Print nothing but the lines below starting at the line that holds "Definition isUpperCase (c" and ending at the line that holds "(a piece code;", including both, each exactly as written.
::::::
(** * chess-puzzle: the move engine of js/chess.ts

    A shallow embedding of the coordinate mapper ([algebraicToIndices],
    [indicesToAlgebraic]), the position parser ([fenToBoard]) and the move
    engine ([isValidMove], [makeMove]) of js/chess.ts, with the properties
    the specification states about them; then the glyph table
    ([getPieceUnicode]) and the puzzle page of js/main.js
    ([initializeBoardUI], [displayPieces], [loadPuzzleByIndex],
    [handleSquareClick]), with further properties of the code.

    Conventions of the embedding
    - a JS number that the code only uses as an integer is a [Z]; the one
      place where NaN can arise and is tested ([parseInt]) returns an
      [option Z], [None] being NaN;
    - a JS string is a [string]; its characters are 8-bit code units (the
      Latin-1 part of the UTF-16 code units), which contains every character
      the code compares against;
    - an array is a list; reading beyond its end yields [Undefined], reading
      a property of [undefined] throws a TypeError ([Throw TypeError]);
    - arrays that are created, copied or written by the code live in a store
      ([state]), addressed by locations, so that two boards can share rows. *)

From Stdlib Require Import ZArith Ascii String Lia.
From stdpp Require Import base option list gmap strings pretty.

Open Scope Z_scope.

(** ** Results of fallible code *)

Inductive error :=
  | TypeError   (* a property of undefined was read or written *)
  | BadRef.     (* a location that the store does not hold: no JS value does this *)

Inductive Result (A : Type) :=
  | Ok (a : A)
  | Throw (e : error).
Arguments Ok {A} a.
Arguments Throw {A} e.

#[global] Instance Result_ret : MRet Result := λ A a, Ok a.
#[global] Instance Result_bind : MBind Result := λ A B f m,
  match m with
  | Ok a => f a
  | Throw e => Throw e
  end.

(** ** Characters and strings *)

Definition charCode (c : ascii) : Z := Z.of_N (N_of_ascii c).

(** [String.fromCharCode(n)] for a code in the 8-bit range. *)
Definition fromCharCode (n : Z) : string :=
  String (ascii_of_N (Z.to_N n)) EmptyString.

Definition isDigit (c : ascii) : bool :=
  (48 <=? charCode c) && (charCode c <=? 57).

(** [parseInt(c)] for a one-character string [c]: the digit's value, or NaN
    ([None]) for every other character (a sign or a blank alone is NaN). *)
Definition parseInt (c : ascii) : option Z :=
  if isDigit c then Some (charCode c - 48) else None.

(** [c === c.toUpperCase()] for a one-character string.  In the Latin-1 range
    the characters that [toUpperCase] changes are a-z, the micro sign (to
    U+039C), sharp s (to SS), the accented small letters 0xE0-0xFE except the
    division sign 0xF7, and y with diaeresis (to U+0178). *)
Definition isUpperCase (c : ascii) : bool :=
  let n := charCode c in
  negb (((97 <=? n) && (n <=? 122))
        || (n =? 181) || (n =? 223)
        || ((224 <=? n) && (n <=? 255) && negb (n =? 247))).

(** [c.toLowerCase()] for a one-character string: A-Z and the accented
    capitals 0xC0-0xDE except the multiplication sign 0xD7 move up by 32. *)
Definition toLowerCase (c : ascii) : ascii :=
  let n := charCode c in
  if ((65 <=? n) && (n <=? 90))
     || ((192 <=? n) && (n <=? 222) && negb (n =? 215))
  then ascii_of_N (Z.to_N (n + 32)) else c.

(** [s.split(sep)] for a one-character separator: never the empty list. *)
Fixpoint split (sep : ascii) (s : string) : list string :=
  match s with
  | EmptyString => [EmptyString]
  | String c s' =>
      if Ascii.eqb c sep then EmptyString :: split sep s'
      else match split sep s' with
           | [] => [String c EmptyString]
           | x :: xs => String c x :: xs
           end
  end.

(** ** Coordinate mapper *)

Record AlgebraicMapping := { row : Z; col : Z }.

(** js/chess.ts, algebraicToIndices.  The [typeof] test is discharged by the
    type of the argument. *)
Definition algebraicToIndices (algebraic : string) : option AlgebraicMapping :=
  match algebraic with
  | String file (String rankChar EmptyString) =>
      let col := charCode file - charCode "a" in
      match parseInt rankChar with
      | Some n =>
          let row := 8 - n in
          if (col <? 0) || (col >? 7) || (row <? 0) || (row >? 7)
          then None
          else Some {| row := row; col := col |}
      | None => None            (* isNaN(row) *)
      end
  | _ => None                   (* algebraic.length !== 2 *)
  end.

(** js/chess.ts, indicesToAlgebraic.  [pretty] writes an integer in decimal,
    as [toString] does. *)
Definition indicesToAlgebraic (row col : Z) : option string :=
  if (row <? 0) || (row >? 7) || (col <? 0) || (col >? 7) then None
  else
    let file := fromCharCode (charCode "a" + col) in
    let rank := pretty (8 - row) in
    Some (file ++ rank)%string.

(** ** Boards *)

(** What a square of a board can hold at run time: a one-character string
    (a piece code; [fenToBoard] stores whatever character it reads), [null],
    or the [undefined] that JS yields when a row is read beyond its end.
    The declared type [SquareState = PieceCode | null] covers the first two. *)
Inductive SquareState :=
  | Piece (c : ascii)
  | Null
  | Undefined.

#[global] Instance SquareState_eq_dec : EqDecision SquareState.
Proof. solve_decision. Defined.

(** Truthiness: a one-character string is truthy, null and undefined are not. *)
Definition truthy (v : SquareState) : bool :=
  match v with
  | Piece _ => true
  | Null | Undefined => false
  end.

(** The contents of a board, [SquareState[][]], row 0 first. *)
Abbreviation BoardState := (list (list SquareState)).

(** [a[i]] for an integer [i]: [None] stands for undefined. *)
Definition index {A : Type} (a : list A) (i : Z) : option A :=
  if i <? 0 then None else a !! Z.to_nat i.

(** [boardState[r][c]]: indexing a missing row throws, a missing column reads
    as undefined. *)
Definition cellAt (boardState : BoardState) (r c : Z) : Result SquareState :=
  match index boardState r with
  | None => Throw TypeError
  | Some rw => Ok (default Undefined (index rw c))
  end.

(** [PlayerTurn = 'w' | 'b']. *)
Inductive PlayerTurn := White | Black.

#[global] Instance PlayerTurn_eq_dec : EqDecision PlayerTurn.
Proof. solve_decision. Defined.

Definition isW (t : PlayerTurn) : bool := if t is White then true else false.
Definition isB (t : PlayerTurn) : bool := if t is Black then true else false.

(** ** Move engine: isValidMove *)

(** The obstruction loops [for (let i = 1; i < bound; i++) if (boardState
    [..][..]) return false;]: [sq i] is the square read at step [i], [n] the
    number of iterations left.  [Ok true] means that the loop ran to its end. *)
Fixpoint scan (boardState : BoardState) (sq : Z → Z * Z) (i : Z) (n : nat)
  : Result bool :=
  match n with
  | O => Ok true
  | S n' =>
      v ← cellAt boardState (sq i).1 (sq i).2;
      if truthy v then Ok false else scan boardState sq (i + 1) n'
  end.

(** The loop from [i = 1] up to [bound - 1]. *)
Definition unobstructed (boardState : BoardState) (sq : Z → Z * Z) (bound : Z)
  : Result bool :=
  scan boardState sq 1 (Z.to_nat (bound - 1)).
::::::
▶ Expected answer
Definition isUpperCase (c : ascii) : bool :=
  let n := charCode c in
  negb (((97 <=? n) && (n <=? 122))
        || (n =? 181) || (n =? 223)
        || ((224 <=? n) && (n <=? 255) && negb (n =? 247))).

(** [c.toLowerCase()] for a one-character string: A-Z and the accented
    capitals 0xC0-0xDE except the multiplication sign 0xD7 move up by 32. *)
Definition toLowerCase (c : ascii) : ascii :=
  let n := charCode c in
  if ((65 <=? n) && (n <=? 90))
     || ((192 <=? n) && (n <=? 222) && negb (n =? 215))
  then ascii_of_N (Z.to_N (n + 32)) else c.

(** [s.split(sep)] for a one-character separator: never the empty list. *)
Fixpoint split (sep : ascii) (s : string) : list string :=
  match s with
  | EmptyString => [EmptyString]
  | String c s' =>
      if Ascii.eqb c sep then EmptyString :: split sep s'
      else match split sep s' with
           | [] => [String c EmptyString]
           | x :: xs => String c x :: xs
           end
  end.

(** ** Coordinate mapper *)

Record AlgebraicMapping := { row : Z; col : Z }.

(** js/chess.ts, algebraicToIndices.  The [typeof] test is discharged by the
    type of the argument. *)
Definition algebraicToIndices (algebraic : string) : option AlgebraicMapping :=
  match algebraic with
  | String file (String rankChar EmptyString) =>
      let col := charCode file - charCode "a" in
      match parseInt rankChar with
      | Some n =>
          let row := 8 - n in
          if (col <? 0) || (col >? 7) || (row <? 0) || (row >? 7)
          then None
          else Some {| row := row; col := col |}
      | None => None            (* isNaN(row) *)
      end
  | _ => None                   (* algebraic.length !== 2 *)
  end.

(** js/chess.ts, indicesToAlgebraic.  [pretty] writes an integer in decimal,
    as [toString] does. *)
Definition indicesToAlgebraic (row col : Z) : option string :=
  if (row <? 0) || (row >? 7) || (col <? 0) || (col >? 7) then None
  else
    let file := fromCharCode (charCode "a" + col) in
    let rank := pretty (8 - row) in
    Some (file ++ rank)%string.

(** ** Boards *)

(** What a square of a board can hold at run time: a one-character string
    (a piece code; [fenToBoard] stores whatever character it reads), [null],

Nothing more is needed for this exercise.